Stone Collection: Volume 60 - Item 2
2. A Citizen of Virginia, The Union, Past and Future: How It Works, and How To Save It (Charleston, [SC?]: Walker & James, 1850). (55 p.)
Essay complaining of how the Southern states have been taken advantage of by their Northern counterparts. The author claims that “Whatever of greatness our country has attained has been chiefly due to the administrative talent of Southern men, and above all to the Southern vote, which, while it was yet strong enough to be heard, restrained the disposition of the North to convert this Federal Union into a grand consolidated State, on the French model, where the numerical majority might have absolute sway.” The two main issues appear to be a tax burden that penalizes the South unfairly and the North’s failure to enforce fugitive slave laws. Five tables with figures concerning imports, exports, duties, taxes paid, etc. appear at the end of the text.
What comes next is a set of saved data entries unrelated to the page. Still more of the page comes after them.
Lemma distinct_draws_give_distinct_states_witness :
  outcome (newState anonymousWorld) <> outcome (newState otherDrawWorld).
Proof.
  apply (distinct_draws_give_distinct_states anonymousWorld otherDrawWorld).
  - reflexivity.
  - reflexivity.
  - reflexivity.
  - reflexivity.
  - discriminate.
Defined.

(** ** The key *)

Lemma string_pair_ind (P : string -> Prop) :
  P EmptyString ->
  (forall c, P (String c EmptyString)) ->
  (forall a b s, P s -> P (String a (String b s))) ->
  forall s, P s.
Proof.
  intros H0 H1 H2 s.
  assert (H : P s /\ forall c, P (String c s)); [|apply H].
  induction s as [|c s [IH IH']]; split; auto.
Qed.

Lemma fromHexChar_range (c : ascii) (a : Z) :
  hex.fromHexChar c = Some a -> (0 <= a < 16)%Z.
Proof.
  unfold hex.fromHexChar.
  repeat match goal with
         | |- context [if ?b then _ else _] => destruct b eqn:?
         end; intros [= <-];
    repeat match goal with
           | H : (_ && _)%bool = true |- _ => apply andb_prop in H as [? ?]
           | H : (_ <=? _)%Z = true |- _ => apply Z.leb_le in H
           end; lia.
Qed.

Lemma nibbles_make_a_byte (a b : Z) :
  (0 <= a < 16)%Z -> (0 <= b < 16)%Z -> is_byte (Z.lor (Z.shiftl a 4) b) = true.
Proof.
  intros Ha Hb.
  assert (All : forallb (fun i => forallb (fun j =>
                  is_byte (Z.lor (Z.shiftl (Z.of_nat i) 4) (Z.of_nat j)))
                  (List.seq 0 16)) (List.seq 0 16) = true) by (vm_compute; reflexivity).
  rewrite forallb_forall in All.
  assert (Ia : In (Z.to_nat a) (List.seq 0 16)) by (apply in_seq; lia).
  assert (Ib : In (Z.to_nat b) (List.seq 0 16)) by (apply in_seq; lia).
  specialize (All (Z.to_nat a) Ia). rewrite forallb_forall in All.
  specialize (All (Z.to_nat b) Ib). now rewrite !Z2Nat.id in All by lia.
Qed.

Lemma DecodeString_length (s : string) (l : list Z) :
  hex.DecodeString s = Some l -> String.length s = 2 * length l.
Proof.
  revert l. induction s as [| c | a b s IH] using string_pair_ind; intros l.
  - now intros [= <-].
  - discriminate.
  - cbn [hex.DecodeString].
    destruct (hex.fromHexChar a); [|discriminate].
    destruct (hex.fromHexChar b); [|discriminate].
    destruct (hex.DecodeString s) as [tl|]; [|discriminate].
    intros [= <-]. cbn [String.length length]. rewrite (IH tl eq_refl). lia.
Qed.

Lemma DecodeString_bytes (s : string) (l : list Z) :
  hex.DecodeString s = Some l -> forallb is_byte l = true.
Proof.
  revert l. induction s as [| c | a b s IH] using string_pair_ind; intros l.
  - now intros [= <-].
  - discriminate.
  - cbn [hex.DecodeString].
    destruct (hex.fromHexChar a) as [x|] eqn:Ha; [|discriminate].
    destruct (hex.fromHexChar b) as [y|] eqn:Hb; [|discriminate].
    destruct (hex.DecodeString s) as [tl|]; [|discriminate].
    intros [= <-]. cbn [forallb].
    rewrite (nibbles_make_a_byte x y (fromHexChar_range a x Ha) (fromHexChar_range b y Hb)).
    now apply IH.
Qed.

(** A string decodes exactly when its length is even and it is made of
    hexadecimal digits. *)
Lemma DecodeString_Some_iff (s : string) :
  (exists l, hex.DecodeString s = Some l) <->
  Nat.even (String.length s) = true /\ all_hex s = true.
Proof.
  induction s as [| c | a b s IH] using string_pair_ind.
  - split; [now intros _ | intros _; now exists []].
  - split; [intros [l Hl]; discriminate | intros [He _]; discriminate].
  - cbn [hex.DecodeString String.length all_hex Nat.even]. unfold is_hex_digit.
    destruct (hex.fromHexChar a) as [x|]; [|split; [intros [l Hl] | intros [_ Hh]]; discriminate].
    destruct (hex.fromHexChar b) as [y|]; [|split; [intros [l Hl] | intros [_ Hh]]; discriminate].
    destruct (hex.DecodeString s) as [tl|].
    + split; [intros _; apply IH; eauto | intros _; eauto].
    + split; [intros [l Hl]; discriminate|].
      intros Hh. apply IH in Hh as [l Hl]. discriminate.
Qed.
The author concludes with a threat. “The South loves the equal Union of our forefathers for its historic associations, and the world-wide glory of its stars and strips. But she will not tamely submit to see her stars changed into satellites. She wishes to preserve the Union; but in any event, come weal, come woe, her course if fixed. She has cast the die—she has passed the Rubicon, and no power may stay her onward march to EQUALITY or INDEPENDENCE” (emphasis in original).